=== PROBLEM ===
Word for word, retype the first line of the records and every following line through the one containing "- [float('inf')] as".

=== EXERCISE INPUT ===
######

(** * Optimal meeting point in a grid: the solver and its two engines

    A shallow embedding of [optimal_meeting_point.py], in two layers.

    The first layer passes lists by value:
    - Python [int] is [Z]; a grid is a list of rows of [Z] markers
      (0 empty land, 1 house, anything else is decided by the code).
    - A Python exception ([IndexError] on a list access out of range) is
      [None] in the option monad; a returned value is [Some].
    - [float('inf')] as the initial value of a running minimum is the
      constructor [Inf] of [ext].
    - The [while q:] loop of the traversal engine takes a fuel argument; the
      engine supplies [S (m * n)], and [bfs_while_fuel] shows that this
      is never exhausted on a rectangular grid.

    The second layer, the module [Imp], runs the same statements over a
    store of list objects, where an item assignment changes an object in
    place.  It is related to the first layer by a simulation
    ([min_total_distance_sim] and the lemmas before it); what concerns
    results is proved on the first layer, what concerns the store on the
    second. *)

From stdpp Require Import base list numbers option.

Open Scope Z_scope.

(** ** Python lists *)

(** [l[i]] on a list of length [len]: indices [0 .. len-1] address from the
    front, [-len .. -1] from the back, everything else raises. *)
Definition index (len : nat) (i : Z) : option nat :=
  if bool_decide (0 ≤ i < Z.of_nat len) then Some (Z.to_nat i)
  else if bool_decide (- Z.of_nat len ≤ i < 0) then Some (Z.to_nat (Z.of_nat len + i))
  else None.

Definition getitem {A} (l : list A) (i : Z) : option A :=
  k ← index (length l) i; l !! k.

Definition setitem {A} (l : list A) (i : Z) (v : A) : option (list A) :=
  k ← index (length l) i; Some (<[k:=v]> l).
(** ** What a failed decoding leaves behind *)



(** X14: the leaf unpacker looks at both of its fields before it writes.
    Against any sink, two fields that are not both byte strings make it
    return [MissingPathField] (first field) or [MissingValueField] (second
    field) with the sink untouched; so a top-level Leaf whose value is a
    list fails with [MissingValueField] once the "Leaf" map is opened, and
    no "PartialPath" entry is written. *)
Theorem leaf_checks_before_writing {K : Sink} (codec : Z) :
  (forall (f0 f1 : RawField) (s : sink),
     (forall p v, [f0; f1] <> [Bytes p; Bytes v]) ->
     unpackLeafNode [f0; f1] codec s = (Err (leafFieldError f0), s)) /\
  (forall parse src b rest l,
     parse src = inr [Bytes (b :: rest); Fields l] ->
     (b / 16 = 2 \/ b / 16 = 3)%Z ->
     run (DecodeTrieNodeBytes parse src codec)
     = (Err MissingValueField, [BeginMap 1; AssignKey "Leaf"; BeginMap 2])).
Proof.
  split.
  - intros f0 f1 s H. unfold unpackLeafNode. cbn [index nth_error bind ret M_Monad].
    destruct f0 as [p|l0]; [destruct f1 as [v|l1] | ]; try reflexivity.
    now elim (H p v).
  - intros parse src b rest l Hp Hb.
    rewrite (DecodeTrieNodeBytes_parsed _ _ _ _ Hp). unfold run.
    rewrite decodeNodeFields_leaf by exact Hb. cbn [bind M_Monad].
    rewrite unpackLeafNode_error by discriminate. reflexivity.
Qed.

Lemma leaf_checks_before_writing_witness :
  unpackLeafNode (K := assembler) [Fields []; Bytes [1%Z]] 150 (MkAssembly [] None)
  = (Err MissingPathField, MkAssembly [] None) /\
  run (DecodeTrieNodeBytes rlpDecodeBytes [194; 32; 192]%Z 150)
  = (Err MissingValueField, [BeginMap 1; AssignKey "Leaf"; BeginMap 2]).
Proof.
  split.
  - apply (proj1 (leaf_checks_before_writing (K := assembler) 150)).
    intros p v. discriminate.
  - apply (proj2 (leaf_checks_before_writing (K := recorder) 150)
             rlpDecodeBytes [194; 32; 192]%Z 32%Z [] []);
      [reflexivity | left; reflexivity].
Defined.
Definition Store (c : Ctx) : W call response :=
  let '(request, err) := BodyParser_Store d c in
  match err with
  | Some err =>
      let msg := "cannot marshall body [" +:+ string_of_bytes (Body c)
                 +:+ "] into [requests.DiscordStore]" in
      log_Warn (Propagate err msg);;
      mret (BadRequest err)
  | None =>
      let '(request, sanitized) := Store_Sanitize d request in
      errors ← validate_Store sanitized;
      if decide (size errors ≠ 0) then
        let msg := "validation errors [" +:+ Sdump d errors
                   +:+ "], while storing discord integration ["
                   +:+ fmt_store d request +:+ "]" in
        log_Warn (NewError msg);;
        mret (UnprocessableEntity errors
                "validation errors while storing discord integration")
      else
      '(discordIntegrations, err) ←
        call_Index (userIDFomContext d c)
          {| Skip := 0; Query := EmptyString; Limit := 1 |};
      match err with
      | Some err =>
          log_Error (Propagate err
            ("cannot index discord integrations for user ["
             +:+ fmt_user d (userIDFomContext d c) +:+ "]"));;
          mret InternalServerError
      | None =>
          if decide (0 < length discordIntegrations) then
            log_Warn (NewError
              ("user with ID [" +:+ fmt_user d (userIDFomContext d c)
               +:+ "] wants to create more than 1 discord integration"));;
            mret (PaymentRequired
              "You can't create more than 1 discord integration contact us to upgrade your account.")
          else
          '(discordIntegration, err) ←
            call_Store (ToStoreParams d request (userFromContext d c));
          match err with
          | Some err =>
              let msg := "cannot store discord integration with params ["
                         +:+ fmt_store d request +:+ "]" in
              log_Error (Propagate err msg);;
              mret InternalServerError
          | None =>
              mret (Created "discord integration created successfully"
                      (One discordIntegration))
          end
      end
  end.

End Run.
End Handlers.

End integrations.

(** ** Sample collaborators for the integrations handlers

    A validator that accepts identifiers of 36 characters and names that
    are not empty, and a service over a table of integration names by
    user, which can be made to fail. *)

Module SampleIntegrations.

Import integrations.

Definition ctx (user : string) (id : string) (body : string) : @Ctx string :=
  {| request := {| fiber.headers := ∅; fiber.body := bytes_of_string body |};
     originalURL := "/v1/discord-integrations";
     params := if decide (id = EmptyString) then ∅ else {[ "discordID" := id ]};
     locals := user |}.

Definition parse_error : error := JsonError "unexpected end of JSON input".

Definition body_error (c : @Ctx string) : option error :=
  if decide (Body c = []) then Some parse_error else None.

Definition valid_uuid (id name : string) : Values :=
  if decide (String.length id = 36) then ∅
  else {[ name := ["The " +:+ name +:+ " field must be a valid UUID"] ]}.

Definition valid_name (name : string) : Values :=
  if decide (name = EmptyString) then {[ "name" := ["The name field is required"] ]}
  else ∅.

Definition service_error : error := NewError "database is down".

(** The collaborators over the table [db]; with [down] every service call
    fails. *)
Definition deps (db : gmap string (list string)) (down : bool)
    : @Deps string string string string string string string
            (string * UpdateRequest) (string * string) string :=
  {| QueryParser := λ c, (OriginalURL c, None);
     BodyParser_Update := λ c,
       ({| DiscordID := "id-from-the-body";
           fields := string_of_bytes (Body c) |}, body_error c);
     BodyParser_Store := λ c, (string_of_bytes (Body c), body_error c);
     userIDFomContext := λ c, locals c;
     userFromContext := λ c, locals c;
     pluralize := λ v n, if decide (n = 1) then v else v +:+ "s";
     Index_Sanitize := λ r, (r, r);
     Update_Sanitize := λ r, (r, r);
     Store_Sanitize := λ r, (r, r);
     ToIndexParams := λ r, {| Skip := 0; Query := r; Limit := 20 |};
     ToUpdateParams := λ r u, (u, r);
     ToStoreParams := λ r u, (u, r);
     ValidateIndex := λ _, ∅;
     ValidateUUID := valid_uuid;
     ValidateUpdate := λ r, valid_uuid (DiscordID r) "discordID";
     ValidateStore := valid_name;
     Index_result := λ u p,
       if down then ([], Some service_error)
       else (take (Z.to_nat (Limit p)) (default [] (db !! u)), None);
     Delete_result := λ u id, if down then Some service_error else None;
     Update_result := λ p,
       (fields (snd p), if down then Some service_error else None);
     Store_result := λ p, (snd p, if down then Some service_error else None);
     uuid_Parse := λ s,
       if decide (String.length s = 36) then inl s
       else inr ("invalid UUID length: " +:+ Itoa (String.length s));
     Sdump := λ _, "(url.Values)";
     fmt_index := λ r, r;
     fmt_update := λ r, DiscordID r;
     fmt_store := λ r, r;
     fmt_quoted := λ s, s;
     fmt_user := λ u, u |}.

(** The same collaborators with a validator that accepts every
    identifier. *)
Definition lax (db : gmap string (list string))
    : @Deps string string string string string string string
            (string * UpdateRequest) (string * string) string :=
  let d := deps db false in
  {| QueryParser := QueryParser d;
     BodyParser_Update := BodyParser_Update d;
     BodyParser_Store := BodyParser_Store d;
     userIDFomContext := userIDFomContext d;
     userFromContext := userFromContext d;
     pluralize := pluralize d;
     Index_Sanitize := Index_Sanitize d;
     Update_Sanitize := Update_Sanitize d;
     Store_Sanitize := Store_Sanitize d;
     ToIndexParams := ToIndexParams d;
     ToUpdateParams := ToUpdateParams d;
     ToStoreParams := ToStoreParams d;
     ValidateIndex := ValidateIndex d;
     ValidateUUID := λ _ _, ∅;
     ValidateUpdate := ValidateUpdate d;
     ValidateStore := ValidateStore d;
     Index_result := Index_result d;
     Delete_result := Delete_result d;
     Update_result := Update_result d;
     Store_result := Store_result d;
     uuid_Parse := uuid_Parse d;
     Sdump := Sdump d;
     fmt_index := fmt_index d;
     fmt_update := fmt_update d;
     fmt_store := fmt_store d;
     fmt_quoted := fmt_quoted d;
     fmt_user := fmt_user d |}.

Definition id1 : string := "32343a19-da5e-4b1b-a767-3298a73703ca".

(** One user with an integration, and no integrations at all. *)
Definition db1 : gmap string (list string) := {[ "alice" := ["alerts"] ]}.
Definition db0 : gmap string (list string) := ∅.

End SampleIntegrations.

(** * The request as received

    [c.Body()] is not always the body as it came over the wire: fiber
    decodes a body sent with a [Content-Encoding] header (gzip, deflate,
    brotli) before handing it over.  A [fasthttp.Request] holds the headers
    and the body as received; [received] builds from it the context the
    handler sees. *)

Module fasthttp.
Record Request := { header : gmap string string; body_raw : bytes }.
End fasthttp.

(** The value of the [Content-Encoding] header, empty when it is missing. *)
Definition content_encoding (r : fasthttp.Request) : string :=
  default EmptyString (fasthttp.header r !! "Content-Encoding").

Section Received.
(** What [c.Body()] returns for the value of the [Content-Encoding] header
    and the body as received. *)
Variable content_decoding : string → bytes → bytes.

Definition received (r : fasthttp.Request) : fiber.Ctx :=
  {| fiber.headers := fasthttp.header r;
     fiber.body := content_decoding (content_encoding r) (fasthttp.body_raw r) |}.
End Received.

(** ** A sample of an encoded request

    Gzip for streams of one stored block, which is enough to write down a
    gzip body by hand: the ten bytes of the header, the block (final, not
    compressed, its length and the complement of its length), and the
    CRC-32 and length of the data. *)

Module SampleEncoded.

Definition crc32_step (c : N) : N :=
  if N.testbit c 0 then N.lxor (N.shiftr c 1) 0xEDB88320%N else N.shiftr c 1.

Definition crc32_byte (c : N) (b : byte) : N :=
  Nat.iter 8 crc32_step (N.lxor c (Byte.to_N b)).

Definition crc32 (data : bytes) : N :=
  N.lxor (fold_left crc32_byte data 0xFFFFFFFF%N) 0xFFFFFFFF%N.

(** The [n] low bytes of a number, lowest first. *)
Fixpoint little_endian (n : nat) (x : N) : bytes :=
  match n with
  | O => []
  | S n' => byte_wrap x :: little_endian n' (N.shiftr x 8)
  end.

Definition gzip_header : bytes :=
  [x1f; x8b; x08; x00; x00; x00; x00; x00; x00; xff].


(** The data of a stream written by [gzip_stored], when its lengths and
    its checksum agree. *)
Definition gunzip_stored (stream : bytes) : option bytes :=
  if Sample.bytes_eqb (take 10 stream) gzip_header then
    match drop 10 stream with
    | b :: l0 :: l1 :: n0 :: n1 :: rest =>
        let len := (Byte.to_N l0 + 256 * Byte.to_N l1)%N in
        let data := take (N.to_nat len) rest in
        if Byte.eqb b x01
           && Sample.bytes_eqb [n0; n1] (little_endian 2 (N.lxor len 0xFFFF%N))
           && Sample.bytes_eqb (drop (N.to_nat len) rest)
                (little_endian 4 (crc32 data) ++ little_endian 4 len)
        then Some data
        else None
    | _ => None
    end
  else None.

(** [c.Body()] on the sample: a gzip body is handed over decoded, the text
    of the error when it cannot be decoded, and every other body as
    received. *)
Definition content_decoding (encoding : string) (raw : bytes) : bytes :=
  if decide (encoding = "gzip") then
    match gunzip_stored raw with
    | Some data => data
    | None => bytes_of_string "gzip: invalid header"
    end
  else raw.



(** The same request sent as it is. *)
Definition plain_request : fasthttp.Request :=
  {| fasthttp.header := fiber.headers Sample.handshake_request;
     fasthttp.body_raw := Sample.body_handshake |}.

End SampleEncoded.

(** * Properties *)

(** ** encoding/hex *)

Example hex_decode_mixed_case :
  hex.DecodeString "0aFf10" = ([x0a; xff; x10], None).
Proof. reflexivity. Qed.

Example hex_decode_odd :
  hex.DecodeString "0af" = ([x0a], Some hex.ErrLength).
Proof. reflexivity. Qed.

Example hex_decode_invalid :
  hex.DecodeString "0azz" = ([x0a], Some (hex.InvalidByteError "z"%byte)).
Proof. reflexivity. Qed.

Lemma hex_decode_encode_byte (v : byte) (rest : bytes) :
  hex.Decode (hex.Encode (v :: rest)) =
    let '(dst, err) := hex.Decode (hex.Encode rest) in (v :: dst, err).
Proof. destruct v; reflexivity. Qed.

(** Decoding what [Encode] wrote gives the bytes back, without error. *)
Lemma hex_Decode_Encode (src : bytes) :
  hex.Decode (hex.Encode src) = (src, None).
Proof.
  induction src as [|v rest IH]; [reflexivity|].
  rewrite hex_decode_encode_byte, IH. reflexivity.
Qed.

######

=== RESPONSE TO THIS EXERCISE ===
(** * Optimal meeting point in a grid: the solver and its two engines

    A shallow embedding of [optimal_meeting_point.py], in two layers.

    The first layer passes lists by value:
    - Python [int] is [Z]; a grid is a list of rows of [Z] markers
      (0 empty land, 1 house, anything else is decided by the code).
    - A Python exception ([IndexError] on a list access out of range) is
      [None] in the option monad; a returned value is [Some].
    - [float('inf')] as the initial value of a running minimum is the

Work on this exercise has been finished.